# [Work instructions]
Print, in exact form, the lines below from the one containing "let '(s', runs) := sender_enqueue" through the one containing "length (List.filter (fun", and omit all others.

Collected data entries
⁂

(* ===== verification/Sender.v ===== *)
(** * The send queue

    [src/udp.c], lines 65 to 84 and 188 to 261: datagrams queued by reference
    and flushed in runs of equal descriptors, one [sendmmsg] loop per run. A
    queued payload is a pointer, into a receive buffer or into an entry of the
    pending-Initial table; it is read when the queue is flushed. *)

From S2P Require Import Prelude SessionKey.
#[local] Open Scope Z_scope.

(** ** Data *)

Definition QSR_UDP_BATCH_SIZE : nat := 64.

(** What [packet] points at: a receive buffer, or [entries[i].packets[k]]. *)
Inductive payload :=
  | RecvBuffer (p : ptr)
  | PendingPacket (entry k : nat).

Record qsr_udp_send_item := {
  it_packet : payload;
  it_packet_len : Z;
  it_dest : list Z;
  it_dest_len : Z;
  it_fd : Z;
}.

Record qsr_udp_sender := {
  sd_items : list qsr_udp_send_item;
  sd_count : nat;
}.

Definition item0 : qsr_udp_send_item := {|
  it_packet := RecvBuffer (Ptr [] 0); it_packet_len := 0; it_dest := zeros SOCKADDR_SIZE; it_dest_len := 0; it_fd := 0 |}.

Definition sender_init : qsr_udp_sender := {| sd_items := replicate QSR_UDP_BATCH_SIZE item0; sd_count := 0 |}.

(** ** Flushing *)

(** The items one [sendmmsg] loop gets, and its descriptor. *)
Definition send_batch : Type := Z * list qsr_udp_send_item.

Definition item_at (s : qsr_udp_sender) (i : nat) : qsr_udp_send_item := default item0 (sd_items s !! i).

(** [while (end < count && items[end].fd == items[start].fd) end++;] *)
Fixpoint run_end (s : qsr_udp_sender) (fd : Z) (fuel end_ : nat) : nat :=
  match fuel with
  | O => end_
  | S fuel => if (end_ <? sd_count s)%nat && (it_fd (item_at s end_) =? fd) then run_end s fd fuel (end_ + 1)%nat else end_
  end.

(** [while (start < count)]: every run has at least one item, so [count] rounds are enough. *)
Fixpoint flush_loop (s : qsr_udp_sender) (fuel start : nat) : list send_batch :=
  match fuel with
  | O => []
  | S fuel =>
      if (start <? sd_count s)%nat then
        let fd := it_fd (item_at s start) in
        let end_ := run_end s fd (sd_count s) (start + 1)%nat in
        (fd, item_at s <$> seq start (end_ - start)) :: flush_loop s fuel end_
      else []
  end.

(** The queue afterwards and the runs handed to [sendmmsg], in order. *)
Definition sender_flush (s : qsr_udp_sender) : qsr_udp_sender * list send_batch :=
  if (sd_count s =? 0)%nat then (s, [])
  else ({| sd_items := sd_items s; sd_count := 0 |}, flush_loop s (sd_count s) 0).

(** The results of the [sendmmsg] calls: a count, [EINTR], another error. *)
Inductive send_result := Sent (n : nat) | Interrupted | SendFailed.

(** [while (sent < end)] over a run of [end_] items: how many are sent before the
    rest is dropped. [None] when [results] ends before the loop does. *)
Fixpoint send_run (results : list send_result) (sent end_ : nat) : option nat :=
  if (end_ <=? sent)%nat then Some sent else
  match results with
  | [] => None
  | Interrupted :: results => send_run results sent end_
  | SendFailed :: _ => Some sent
  | Sent n :: results => if (n =? 0)%nat then Some sent else send_run results (sent + n) end_
  end.

(** ** Queueing *)

Definition sender_enqueue (s : qsr_udp_sender) (fd : Z) (packet : payload) (packet_len : Z) (dest : list Z) (dest_len : Z) :
    qsr_udp_sender * list send_batch :=
  if QSR_MAX_DATAGRAM_SIZE <? packet_len then (s, []) else
  let '(s, runs) := if (QSR_UDP_BATCH_SIZE <=? sd_count s)%nat then sender_flush s else (s, []) in
  let item := {| it_packet := packet; it_packet_len := packet_len; it_dest := dest; it_dest_len := dest_len; it_fd := fd |} in
  ({| sd_items := <[sd_count s := item]> (sd_items s); sd_count := (sd_count s + 1)%nat |}, runs).

(** ** Lemmas *)

(** The datagrams in the queue, oldest first. *)
Definition queued (s : qsr_udp_sender) : list qsr_udp_send_item := take (sd_count s) (sd_items s).

Record sender_wf (s : qsr_udp_sender) : Prop := {
  sn_items : length (sd_items s) = QSR_UDP_BATCH_SIZE;
  sn_count : (sd_count s <= QSR_UDP_BATCH_SIZE)%nat;
}.

Lemma sender_init_wf : sender_wf sender_init.
Proof. by split; cbn; [|unfold QSR_UDP_BATCH_SIZE; lia]. Qed.

Lemma run_end_spec s fd fuel : forall e, (sd_count s <= e + fuel)%nat -> (e <= sd_count s)%nat ->
  (e <= run_end s fd fuel e <= sd_count s)%nat /\
  (forall i, (e <= i < run_end s fd fuel e)%nat -> it_fd (item_at s i) = fd) /\
  ((run_end s fd fuel e < sd_count s)%nat -> it_fd (item_at s (run_end s fd fuel e)) <> fd).
Proof.
  induction fuel as [|fuel IH]; intros e Hf He; cbn [run_end]; [split_and!; lia|].
  destruct (_ && _) eqn:E.
  - apply andb_true_iff in E as [Hlt%Nat.ltb_lt Hfd%Z.eqb_eq]. destruct (IH (e + 1)%nat) as (? & Hin & ?); [lia..|].
    split_and!; [lia|lia| |done]. intros i Hi. destruct (decide (i = e)) as [->|]; [done|]. apply Hin. lia.
  - split_and!; [lia|lia|lia|]. intros Hlt Hfd. apply andb_false_iff in E as [E%Nat.ltb_ge|E%Z.eqb_neq]; [lia|done].
Qed.

(** Every run has one descriptor, and neighbours differ. *)
Fixpoint runs_ok (runs : list send_batch) : Prop :=
  match runs with
  | [] => True
  | (fd, items) :: runs =>
      items <> [] /\ Forall (fun i => it_fd i = fd) items /\
      match runs with (fd', _) :: _ => fd' <> fd | [] => True end /\ runs_ok runs
  end.

Definition runs_items (runs : list send_batch) : list qsr_udp_send_item := runs ≫= snd.

Lemma queued_slice s start n : sender_wf s -> (start + n <= sd_count s)%nat ->
  item_at s <$> seq start n = take n (drop start (queued s)).
Proof.
  intros Hwf Hn. apply list_eq. intros i. rewrite list_lookup_fmap. unfold item_at, queued. destruct (decide (i < n)%nat) as [Hi|Hi].
  - rewrite lookup_seq_lt, lookup_take_lt, lookup_drop, lookup_take_lt by lia. cbn.
    destruct (lookup_lt_is_Some_2 (sd_items s) (start + i)) as [x ->]; [|done]. destruct Hwf as [-> ?]. lia.
  - rewrite lookup_seq_ge, lookup_take_ge by lia. done.
Qed.

Lemma flush_loop_spec s fuel : sender_wf s -> forall start, (sd_count s <= start + fuel)%nat -> (start <= sd_count s)%nat ->
  runs_items (flush_loop s fuel start) = drop start (queued s) /\ runs_ok (flush_loop s fuel start) /\
  match flush_loop s fuel start with (fd, _) :: _ => fd = it_fd (item_at s start) /\ (start < sd_count s)%nat | [] => start = sd_count s end.
Proof.
  intros Hwf. assert (Hlen : length (queued s) = sd_count s).
  { unfold queued. rewrite length_take. destruct Hwf as [-> ?]. lia. }
  induction fuel as [|fuel IH]; intros start Hf Hs; cbn [flush_loop].
  - rewrite drop_ge by lia. split_and!; [done..|lia].
  - destruct (start <? sd_count s)%nat eqn:E; [apply Nat.ltb_lt in E|apply Nat.ltb_ge in E; rewrite drop_ge by lia; split_and!; [done..|lia]].
    set (fd := it_fd (item_at s start)). destruct (run_end_spec s fd (sd_count s) (start + 1)%nat) as (He & Hin & Hne); [lia..|].
    set (end_ := run_end s fd (sd_count s) (start + 1)%nat) in *. destruct (IH end_) as (Hr & Hok & Hhead); [lia..|].
    split_and!; [|cbn [runs_ok]|done|lia].
    + unfold runs_items in *. cbn [mbind list_bind]. rewrite Hr. cbn [snd]. rewrite queued_slice by (done || lia).
      rewrite <- (take_drop (end_ - start) (drop start (queued s))) at 2. f_equal. rewrite drop_drop. f_equal. lia.
    + split_and!; [| | |done].
      * intros Hnil%(f_equal length). rewrite length_fmap, length_seq in Hnil. cbn in Hnil. lia.
      * apply Forall_fmap, list.Forall_forall. intros i Hi. apply elem_of_seq in Hi. cbn. destruct (decide (i = start)) as [->|]; [done|]. apply Hin. lia.
      * destruct (flush_loop s fuel end_) as [|[fd' ?] ?]; [done|]. destruct Hhead as [-> Hlt]. by apply Hne.
Qed.

(** A flush hands over the whole queue, in order. *)
Lemma flush_spec s : sender_wf s ->
  let '(s', runs) := sender_flush s in
  sender_wf s' /\ queued s' = [] /\ runs_items runs = queued s /\ runs_ok runs.
Proof.
  intros Hwf. unfold sender_flush. destruct (sd_count s =? 0)%nat eqn:E.
  - apply Nat.eqb_eq in E. unfold queued. rewrite E. by rewrite take_0.
  - destruct (flush_loop_spec s (sd_count s) Hwf 0) as (Hr & Hok & _); [lia..|]. rewrite drop_0 in Hr.
    destruct Hwf. split_and!; [split; cbn; [done|lia]|by unfold queued; rewrite take_0|done|done].
Qed.

(** Queueing appends, after a flush when the queue is full. *)
Lemma enqueue_spec s fd packet packet_len dest dest_len : sender_wf s -> packet_len <= QSR_MAX_DATAGRAM_SIZE ->
  let item := {| it_packet := packet; it_packet_len := packet_len; it_dest := dest; it_dest_len := dest_len; it_fd := fd |} in
  let '(s', runs) := sender_enqueue s fd packet packet_len dest dest_len in
  sender_wf s' /\ runs_items runs ++ queued s' = queued s ++ [item] /\ item ∈ queued s' /\
  (forall i, i ∈ queued s' -> i ∈ queued s \/ i = item) /\ runs_ok runs.
Proof.
  intros Hwf Hl item. unfold sender_enqueue. rewrite (proj2 (Z.ltb_ge _ _)) by lia.
  assert (Hadd : forall s1, sender_wf s1 -> (sd_count s1 < QSR_UDP_BATCH_SIZE)%nat ->
    let s2 := {| sd_items := <[sd_count s1 := item]> (sd_items s1); sd_count := (sd_count s1 + 1)%nat |} in
    sender_wf s2 /\ queued s2 = queued s1 ++ [item]).
  { intros s1 [Hi Hc] Hlt. split; [split; cbn; [by rewrite length_insert|lia]|]. unfold queued. cbn.
    rewrite Nat.add_1_r. rewrite (take_S_r _ _ item) by (apply list_lookup_insert_eq; lia).
    by rewrite take_insert_ge by lia. }
  destruct (QSR_UDP_BATCH_SIZE <=? sd_count s)%nat eqn:E.
  - pose proof (flush_spec s Hwf) as Hf. unfold sender_flush in *. apply Nat.leb_le in E.
    rewrite (proj2 (Nat.eqb_neq _ _)) in * by (unfold QSR_UDP_BATCH_SIZE in E; lia).
    set (s1 := {| sd_items := sd_items s; sd_count := 0 |}) in *. cbv beta iota zeta in Hf |- *. fold item.
    destruct Hf as (Hwf1 & Hq1 & Hr & Hok). destruct (Hadd s1 Hwf1) as [Hwf2 Hq2]; [unfold QSR_UDP_BATCH_SIZE; cbn; lia|].
    cbv zeta in Hq2. rewrite Hq1 in Hq2. cbn [app] in Hq2. rewrite Hr, Hq2. split_and!; [done|done|left| |done].
    intros i Hi. rewrite list_elem_of_singleton in Hi. auto.
  - apply Nat.leb_gt in E. destruct (Hadd s Hwf E) as [Hwf2 Hq2]. cbv beta iota zeta in Hq2 |- *. fold item.
    rewrite Hq2. split_and!; [done|done| | |done].
    + apply elem_of_app. right. left.
    + intros i [?|Hi]%elem_of_app; [by left|]. rewrite list_elem_of_singleton in Hi. by right.
Qed.

(** *** The [sendmmsg] loop *)

Definition is_interrupted (r : send_result) : bool := if r is Interrupted then true else false.

(** How many results other than [EINTR] the kernel gives. *)
Definition definite (results : list send_result) : nat :=
  length (List.filter (fun r => negb (is_interrupted r)) results).

(** [sendmmsg] reports no more than it was given. *)
Fixpoint results_fit (results : list send_result) (n : nat) : Prop :=
  match results with
  | [] => True
  | Sent k :: results => (k <= n)%nat /\ results_fit results (n - k)
  | _ :: results => results_fit results n
  end.

Lemma send_run_spec results : forall sent end_, (sent <= end_)%nat -> results_fit results (end_ - sent) ->
  match send_run results sent end_ with
  | Some n => (sent <= n <= end_)%nat
  | None => (definite results < end_ - sent)%nat
  end.
Proof.
  induction results as [|r results IH]; intros sent end_ Hs Hf; cbn [send_run].
  - destruct (end_ <=? sent)%nat eqn:E; [lia|]. apply Nat.leb_gt in E. cbn. lia.
  - destruct (end_ <=? sent)%nat eqn:E; [lia|]. apply Nat.leb_gt in E. destruct r as [k| |]; [|by apply IH|lia].
    destruct Hf as [Hk Hf]. destruct (k =? 0)%nat eqn:Ek; [lia|]. apply Nat.eqb_neq in Ek.
    specialize (IH (sent + k)%nat end_ ltac:(lia)). replace (end_ - (sent + k))%nat with (end_ - sent - k)%nat in IH by lia.
    specialize (IH Hf). destruct (send_run results (sent + k) end_); [lia|]. cbn [definite List.filter is_interrupted negb length].
    unfold definite in *. cbn [List.filter is_interrupted negb length]. lia.
Qed.

(** *** Sequences of datagrams *)

(** Datagrams queued one after the other, and what was flushed on the way. *)
Fixpoint enqueue_all (s : qsr_udp_sender) (items : list qsr_udp_send_item) : qsr_udp_sender * list send_batch :=
  match items with
  | [] => (s, [])
  | i :: items =>
      let '(s, runs) := sender_enqueue s (it_fd i) (it_packet i) (it_packet_len i) (it_dest i) (it_dest_len i) in
      let '(s, runs') := enqueue_all s items in (s, runs ++ runs')
  end.

(** The datagrams that fit. *)
Definition sendable (items : list qsr_udp_send_item) : list qsr_udp_send_item :=
  List.filter (fun i => it_packet_len i <=? QSR_MAX_DATAGRAM_SIZE) items.

Lemma runs_items_app a b : runs_items (a ++ b) = runs_items a ++ runs_items b.
Proof. apply bind_app. Qed.

Lemma enqueue_all_spec items : forall s, sender_wf s ->
  let '(s', runs) := enqueue_all s items in
  sender_wf s' /\ runs_items runs ++ queued s' = queued s ++ sendable items.
Proof.
  induction items as [|i items IH]; intros s Hwf; cbn [enqueue_all]; [by rewrite app_nil_r|].
  cbn [sendable List.filter]. destruct (it_packet_len i <=? QSR_MAX_DATAGRAM_SIZE) eqn:E; bool_to_prop.
  - pose proof (enqueue_spec s (it_fd i) (it_packet i) (it_packet_len i) (it_dest i) (it_dest_len i) Hwf E) as He.
    destruct (sender_enqueue _ _ _ _ _ _) as [s1 r1]. destruct He as (Hwf1 & Hq & _). specialize (IH s1 Hwf1).
    destruct (enqueue_all s1 items) as [s2 r2]. destruct IH as [Hwf2 Hq2]. split; [done|].
    rewrite runs_items_app, <- app_assoc, Hq2, app_assoc, Hq, <- app_assoc. by destruct i.
  - unfold sender_enqueue. rewrite (proj2 (Z.ltb_lt _ _)) by lia. specialize (IH s Hwf).
    by destruct (enqueue_all s items).
Qed.

(** ** Properties *)

(** C27: the queue is a FIFO that loses nothing: whatever is queued, with the
    flushes a full queue makes and a last one, is handed to the kernel in the
    order of queueing, less the datagrams above 1500 bytes; the queue is then empty. *)
Theorem sender_fifo s items : sender_wf s ->
  let '(s1, runs) := enqueue_all s items in
  let '(s2, last) := sender_flush s1 in
  sender_wf s2 /\ queued s2 = [] /\ runs_items (runs ++ last) = queued s ++ sendable items /\ runs_ok last.
Proof.
  intros Hwf. pose proof (enqueue_all_spec items s Hwf) as He. destruct (enqueue_all s items) as [s1 runs].
  destruct He as [Hwf1 Hq]. pose proof (flush_spec s1 Hwf1) as Hf. destruct (sender_flush s1) as [s2 last].
  destruct Hf as (Hwf2 & Hq2 & Hr & Hok). split_and!; [done..| |done]. by rewrite runs_items_app, Hr, Hq.
Qed.

(** C28: the loop that transmits a run ends as soon as the kernel has given as
    many answers other than [EINTR] as there are datagrams, and it has then
    sent a prefix of the run, each datagram at most once. *)
Theorem send_run_terminates results n : results_fit results n -> (n <= definite results)%nat ->
  exists sent, send_run results 0 n = Some sent /\ (sent <= n)%nat.
Proof.
  intros Hf Hd. pose proof (send_run_spec results 0 n ltac:(lia)) as Hs. rewrite Nat.sub_0_r in Hs.
  specialize (Hs Hf). destruct (send_run results 0 n) as [sent|]; [|lia]. exists sent. split; [done|lia].
Qed.

(** ** Witnesses *)

Definition demo_item (fd : Z) : qsr_udp_send_item := {|
  it_packet := RecvBuffer (Ptr [1; 2; 3] 0); it_packet_len := 3; it_dest := demo_addr 9; it_dest_len := 16; it_fd := fd |}.

Lemma sender_fifo_witness :
  sender_wf (sender_flush (enqueue_all sender_init (demo_item <$> [4; 4; 5])).1).1 /\
  runs_items ((enqueue_all sender_init (demo_item <$> [4; 4; 5])).2 ++ (sender_flush (enqueue_all sender_init (demo_item <$> [4; 4; 5])).1).2)
    = demo_item <$> [4; 4; 5].
Proof.
  pose proof (sender_fifo sender_init (demo_item <$> [4; 4; 5]) sender_init_wf) as Hs.
  destruct (enqueue_all _ _) as [s1 runs]. cbn [fst snd]. destruct (sender_flush s1) as [s2 last]. cbn [fst snd].
  destruct Hs as (Hwf & _ & Hr & _). split; [exact Hwf|exact Hr].
Defined.

Lemma send_run_terminates_witness :
  exists sent, send_run [Interrupted; Sent 2; Interrupted; Sent 1; SendFailed] 0 3 = Some sent /\ (sent <= 3)%nat.
Proof. apply send_run_terminates; [repeat split; vm_compute; repeat constructor|vm_compute; repeat constructor]. Defined.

⁂

# [Exercise response]
  let '(s', runs) := sender_enqueue s fd packet packet_len dest dest_len in
  sender_wf s' /\ runs_items runs ++ queued s' = queued s ++ [item] /\ item ∈ queued s' /\
  (forall i, i ∈ queued s' -> i ∈ queued s \/ i = item) /\ runs_ok runs.
Proof.
  intros Hwf Hl item. unfold sender_enqueue. rewrite (proj2 (Z.ltb_ge _ _)) by lia.
  assert (Hadd : forall s1, sender_wf s1 -> (sd_count s1 < QSR_UDP_BATCH_SIZE)%nat ->
    let s2 := {| sd_items := <[sd_count s1 := item]> (sd_items s1); sd_count := (sd_count s1 + 1)%nat |} in
    sender_wf s2 /\ queued s2 = queued s1 ++ [item]).
  { intros s1 [Hi Hc] Hlt. split; [split; cbn; [by rewrite length_insert|lia]|]. unfold queued. cbn.
    rewrite Nat.add_1_r. rewrite (take_S_r _ _ item) by (apply list_lookup_insert_eq; lia).
    by rewrite take_insert_ge by lia. }
  destruct (QSR_UDP_BATCH_SIZE <=? sd_count s)%nat eqn:E.
  - pose proof (flush_spec s Hwf) as Hf. unfold sender_flush in *. apply Nat.leb_le in E.
    rewrite (proj2 (Nat.eqb_neq _ _)) in * by (unfold QSR_UDP_BATCH_SIZE in E; lia).
    set (s1 := {| sd_items := sd_items s; sd_count := 0 |}) in *. cbv beta iota zeta in Hf |- *. fold item.
    destruct Hf as (Hwf1 & Hq1 & Hr & Hok). destruct (Hadd s1 Hwf1) as [Hwf2 Hq2]; [unfold QSR_UDP_BATCH_SIZE; cbn; lia|].
    cbv zeta in Hq2. rewrite Hq1 in Hq2. cbn [app] in Hq2. rewrite Hr, Hq2. split_and!; [done|done|left| |done].
    intros i Hi. rewrite list_elem_of_singleton in Hi. auto.
  - apply Nat.leb_gt in E. destruct (Hadd s Hwf E) as [Hwf2 Hq2]. cbv beta iota zeta in Hq2 |- *. fold item.
    rewrite Hq2. split_and!; [done|done| | |done].
    + apply elem_of_app. right. left.
    + intros i [?|Hi]%elem_of_app; [by left|]. rewrite list_elem_of_singleton in Hi. by right.
Qed.

(** *** The [sendmmsg] loop *)

Definition is_interrupted (r : send_result) : bool := if r is Interrupted then true else false.

(** How many results other than [EINTR] the kernel gives. *)
Definition definite (results : list send_result) : nat :=
  length (List.filter (fun r => negb (is_interrupted r)) results).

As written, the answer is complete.